The moral issue is a sensitive one, but I believe it’s a legitimate one for religion to consider. In my observation, it’s usually the more conservative people who object to it the most, which is why Matthew Scully’s writings are so important.

Scully is a political conservative and former senior speechwriter for President Bush. His 2002 book, Dominion – The Power of Man, The Suffering of Animals, and the Call to Mercy, has influenced many people, including me. You can get an idea of his considerable writing abilities from his 2005 cover story “Fear Factories: The Case for Compassionate Conservatism – for Animals” for Patrick Buchanan’s magazine, The American Conservative. www.matthewscully.com/fear_factories.htm. Our UFETA chapter has made this article available at our church. The word “conservative” can spark some curiosity in a UU congregation!

Our UFETA and Green Sanctuary chapters have also displayed this pamphlet www.veganoutreach.org/cc.pdf on their table. It has drawn attention particularly among our congregation’s younger members. Vegan Outreach is a primarily volunteer organization that hands out over a million of its pamphlets every year at colleges and high schools, primarily in the U.S. Its posters were used in the two-page advocacy ads that UFETA sponsored in the UU World in May 2006 and May 2007. (This May the UU World will have a statement signed by 40 or so Unitarian Universalist ministers and seminarians.) We also make available PETA’s Vegetarian Starter Kit, which offers a concise overview of the issues and some very appealing pictures of veg food.

I would also recommend the DVD Peaceable Kingdom. It has influenced a number of people in our congregation, including our minister and her partner, who went from vegetarian to vegan after seeing it. It’s produced by Tribe of Heart www.tribeofheart.org/, and its other film, The Witness, is also outstanding. You can see a trailer for the yet to be released newest version of Peaceable Kingdom at www.tribeofheart.org/tohhtml/pk3previewhome.htm. Tribe of Heart is not distributing the older versions any longer.

If your fellowship has Christian members, then I would recommend materials from the Christian Vegetarian Association www.all-creatures.org/cva/ . Its DVD “Honoring God’s Creation” is wonderful. It includes Fr. John Dear, a board member of the CVA who coincidentally will be speaking at GA in Ft. Lauderdale on Jesus and the question of peace.

Many Unitarian Universalist congregations provide lay led services. If yours does, then members in your fellowship may want to use the opportunity to provide a sermon. Some of these are available at the UFETA website under the “Resources” tab.

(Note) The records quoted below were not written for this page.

(* ===== verification/Lru.v ===== *)
(** Doubly linked lists by index: what the buffer cache's LRU list needs.

    [chained nx pv l]: following [nx] from the first element of [l] visits [l]
    in order, and following [pv] from the last visits it backwards. *)

From stdpp Require Import functions.
From S2P Require Import Prelude.

Fixpoint chained (nx pv : nat -> nat) (l : list nat) : Prop :=
  match l with
  | x :: (y :: _) as t => nx x = y /\ pv y = x /\ chained nx pv t
  | _ => True
  end.

#[global] Arguments chained _ _ !l : simpl nomatch.

Lemma chained_cons nx pv x y l : chained nx pv (x :: y :: l) <-> nx x = y /\ pv y = x /\ chained nx pv (y :: l).
Proof. done. Qed.

Lemma chained_app nx pv l1 x l2 :
  chained nx pv (l1 ++ x :: l2) <-> chained nx pv (l1 ++ [x]) /\ chained nx pv (x :: l2).
Proof.
  induction l1 as [|y l1 IH]; simpl; [tauto|].
  destruct (l1 ++ x :: l2) as [|z t] eqn:E; [by destruct l1|].
  destruct (l1 ++ [x]) as [|z' t'] eqn:E'; [by destruct l1|].
  assert (z = z') as -> by (destruct l1; simplify_eq/=; done).
  rewrite !chained_cons. tauto.
Qed.

(** Only the links out of all but the last and into all but the first count. *)
Lemma chained_ext nx pv nx' pv' l z :
  (forall x, x ∈ l -> nx' x = nx x) -> (forall y, y ∈ tail (l ++ [z]) -> pv' y = pv y) ->
  chained nx pv (l ++ [z]) -> chained nx' pv' (l ++ [z]).
Proof.
  induction l as [|x l IH]; intros Hn Hp Hc; [done|]. simpl in *.
  destruct (l ++ [z]) as [|y t] eqn:E; [by destruct l|].
  apply chained_cons in Hc as (H1 & H2 & H3). rewrite chained_cons. split_and!.
  - rewrite Hn by (by left). done.
  - rewrite Hp by (by left). done.
  - apply IH; [set_solver|simpl; set_solver|done].
Qed.

(** The list as a ring through a sentinel [h]. *)
Definition ring (nx pv : nat -> nat) (h : nat) (l : list nat) : Prop :=
  NoDup (h :: l) /\ chained nx pv (h :: l ++ [h]).

Lemma ring_ext nx pv nx' pv' h l :
  (forall x, x ∈ h :: l -> nx' x = nx x /\ pv' x = pv x) -> ring nx pv h l -> ring nx' pv' h l.
Proof.
  intros H [Hnd Hc]. split; [done|]. revert Hc. change (h :: l ++ [h]) with ((h :: l) ++ [h]).
  apply chained_ext; [intros x Hx; by apply H|].
  simpl. intros y [Hy|Hy%list_elem_of_singleton]%elem_of_app; apply H; set_solver.
Qed.

(** The neighbours of an element. *)
Lemma ring_split nx pv h l1 b l2 :
  ring nx pv h (l1 ++ b :: l2) ->
  pv b = List.last (h :: l1) h /\ nx b = hd h l2 /\
  nx (List.last (h :: l1) h) = b /\ pv (hd h l2) = b.
Proof.
  intros [_ Hc]. rewrite <- (assoc_L (++)) in Hc. simpl in Hc.
  change (h :: l1 ++ b :: l2 ++ [h]) with ((h :: l1) ++ b :: l2 ++ [h]) in Hc.
  apply chained_app in Hc as [Hl Hr].
  assert (Hb : nx b = hd h l2 /\ pv (hd h l2) = b).
  { destruct l2 as [|y l2]; simpl in Hr; tauto. }
  assert (Ha : pv b = List.last (h :: l1) h /\ nx (List.last (h :: l1) h) = b).
  { destruct (exists_last (l := h :: l1)) as (l0 & p & E); [done|]. rewrite E in *. rewrite last_last.
    rewrite <- (assoc_L (++)) in Hl. apply chained_app in Hl as [_ Hl]. simpl in Hl. tauto. }
  tauto.
Qed.

Lemma last_cons_in (h : nat) l : List.last (h :: l) h ∈ h :: l.
Proof.
  destruct (exists_last (l := h :: l)) as (l0 & p & E); [done|]. rewrite E, last_last. set_solver.
Qed.

Lemma hd_in (h : nat) l : hd h l ∈ h :: l.
Proof. destruct l; set_solver. Qed.

(** Taking an element out. *)
Lemma ring_unlink nx pv h l1 b l2 :
  ring nx pv h (l1 ++ b :: l2) ->
  ring (<[pv b := nx b]> nx) (<[nx b := pv b]> pv) h (l1 ++ l2).
Proof.
  intros Hr. destruct (ring_split _ _ _ _ _ _ Hr) as (Ep & En & _ & _). rewrite Ep, En.
  destruct Hr as [Hnd Hc]. split.
  { apply NoDup_cons in Hnd as [Hh Hnd]. apply NoDup_cons. split; [set_solver|].
    apply NoDup_app in Hnd as (H1 & H2 & H3). apply NoDup_cons in H3 as [H3 H4].
    apply NoDup_app. split_and!; [done|set_solver|done]. }
  destruct (exists_last (l := h :: l1)) as (l0 & p & E); [done|].
  assert (Elast : List.last (h :: l1) h = p) by (by rewrite E, last_last). rewrite Elast.
  change (h :: (l1 ++ l2) ++ [h]) with (((h :: l1) ++ l2) ++ [h]).
  change (h :: (l1 ++ b :: l2) ++ [h]) with (((h :: l1) ++ b :: l2) ++ [h]) in Hc.
  assert (Hnd' : NoDup (l0 ++ [p] ++ b :: l2)) by (rewrite (assoc_L (++)), <- E; done).
  rewrite E in *. rewrite <- !(assoc_L (++)) in *. simpl in *.
  apply chained_app in Hc as [Hc1 Hc2]. apply chained_cons in Hc2 as (_ & _ & Hc2).
  apply NoDup_app in Hnd' as (Hn1 & Hn2 & Hn3). apply NoDup_cons in Hn3 as [Hn3 Hn4].
  apply NoDup_cons in Hn4 as [Hn4 Hn5].
  assert (Hh0 : h ∉ b :: l2 /\ h ∉ tail (l0 ++ [p])).
  { rewrite <- E. simpl. apply NoDup_cons in Hnd as [Hnd _]. set_solver. }
  apply chained_app. split.
  - revert Hc1. apply chained_ext.
    + intros x Hx. rewrite fn_lookup_insert_ne; [done|]. intros <-. apply (Hn2 p Hx). by left.
    + intros y Hy. rewrite fn_lookup_insert_ne; [done|]. intros <-.
      pose proof (hd_in h l2) as Hin. apply elem_of_cons in Hin as [Hin|Hin].
      * rewrite Hin in Hy. by apply Hh0.
      * assert (Hy' : hd h l2 ∈ l0 ++ [p]) by (destruct (l0 ++ [p]); [done|by right]).
        apply elem_of_app in Hy' as [Hy'|Hy'%list_elem_of_singleton].
        -- apply (Hn2 _ Hy'). right. by right.
        -- apply Hn3. rewrite <- Hy'. by right.
  - destruct l2 as [|y l2]; simpl in *.
    + rewrite !fn_lookup_insert. done.
    + rewrite !fn_lookup_insert. split_and!; [done..|].
      destruct Hc2 as (_ & _ & Hc2). change (y :: l2 ++ [h]) with ((y :: l2) ++ [h]).
      change (y :: l2 ++ [h]) with ((y :: l2) ++ [h]) in Hc2. revert Hc2. apply chained_ext.
      * intros x Hx. rewrite fn_lookup_insert_ne; [done|]. intros <-. apply Hn3. by right.
      * simpl. intros z Hz. rewrite fn_lookup_insert_ne; [done|]. intros <-.
        apply NoDup_cons in Hn5 as [Hn5 _]. apply elem_of_app in Hz as [Hz|Hz%list_elem_of_singleton]; [done|].
        subst. apply Hh0. set_solver.
Qed.

(** Putting an element at the front. *)
Lemma ring_push nx pv h l b :
  ring nx pv h l -> b ∉ h :: l ->
  ring (<[h := b]> (<[b := nx h]> nx)) (<[nx h := b]> (<[b := h]> pv)) h (b :: l).
Proof.
  intros [Hnd Hc] Hb. apply NoDup_cons in Hnd as [Hh Hnd].
  assert (Eh : nx h = hd h l) by (destruct l; simpl in Hc; tauto). rewrite Eh.
  assert (Hne : b <> hd h l) by (pose proof (hd_in h l); set_solver).
  assert (Hbh : b <> h) by set_solver. split.
  { apply NoDup_cons. split; [set_solver|]. apply NoDup_cons. split; [set_solver|done]. }
  simpl. rewrite fn_lookup_insert. split_and!; [done| |].
  { rewrite fn_lookup_insert_ne by done. by rewrite fn_lookup_insert. }
  destruct l as [|y l]; simpl in *.
  - rewrite fn_lookup_insert_ne by done. by rewrite !fn_lookup_insert.
  - rewrite fn_lookup_insert_ne by done. rewrite !fn_lookup_insert. split_and!; [done..|].
    destruct Hc as (_ & _ & Hc). change (y :: l ++ [h]) with ((y :: l) ++ [h]).
    change (y :: l ++ [h]) with ((y :: l) ++ [h]) in Hc. revert Hc. apply chained_ext.
    + intros x Hx. rewrite !fn_lookup_insert_ne; [done|set_solver|set_solver].
    + simpl. intros z Hz. apply NoDup_cons in Hnd as [Hnd _].
      rewrite !fn_lookup_insert_ne; [done|set_solver|]. intros <-. set_solver.
Qed.

(** Following one direction: [path g l z] goes through [l] and ends at [z]. *)
Fixpoint path (g : nat -> nat) (l : list nat) (z : nat) : Prop :=
  match l with [] => True | x :: l' => g x = hd z l' /\ path g l' z end.

Lemma chained_path nx pv z l : chained nx pv (l ++ [z]) -> path nx l z.
Proof.
  induction l as [|x l IH]; [done|]. simpl. intros Hc. destruct l as [|y l].
  - simpl in Hc. naive_solver.
  - apply chained_cons in Hc as (H1 & _ & H2). split; [done|]. by apply IH.
Qed.

Lemma chained_rev nx pv l : chained nx pv l -> chained pv nx (rev l).
Proof.
  induction l as [|x l IH]; [done|]. intros Hc. simpl. destruct l as [|y l]; [done|].
  apply chained_cons in Hc as (H1 & H2 & H3). specialize (IH H3). simpl in *.
  rewrite <- (assoc_L (++)). apply chained_app. split; [done|]. simpl. done.
Qed.

Lemma ring_forward nx pv h l : ring nx pv h l -> path nx l h /\ nx h = hd h l.
Proof.
  intros [_ Hc]. split.
  - destruct l as [|x l]; [done|]. simpl in Hc. destruct Hc as (_ & _ & Hc).
    by apply (chained_path nx pv h (x :: l)).
  - destruct l; simpl in Hc; tauto.
Qed.

Lemma ring_backward nx pv h l : ring nx pv h l -> path pv (rev l) h /\ pv h = hd h (rev l).
Proof.
  intros [Hnd Hc]. apply chained_rev in Hc. simpl in Hc. rewrite rev_app_distr in Hc. simpl in Hc.
  apply (ring_forward pv nx h (rev l)). split; [|done].
  apply NoDup_cons in Hnd as [Hh Hnd]. apply NoDup_cons. split; [by rewrite elem_of_rev|].
  by rewrite rev_alt, (reverse_Permutation l : rev_append l [] ≡ₚ l).
Qed.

As you may know, one of two Study Action Issues that the GA is currently considering for 2008-2011 is “Ethical Eating: Food and Environmental Justice”. If it is selected as an SAI, this would present an excellent opportunity for discussion in your fellowship. You can find more information about it at www.uua.org/socialjustice/issuesprocess/currentissues/55648.shtml

Thanks for taking the time to raise this very important issue in your congregation.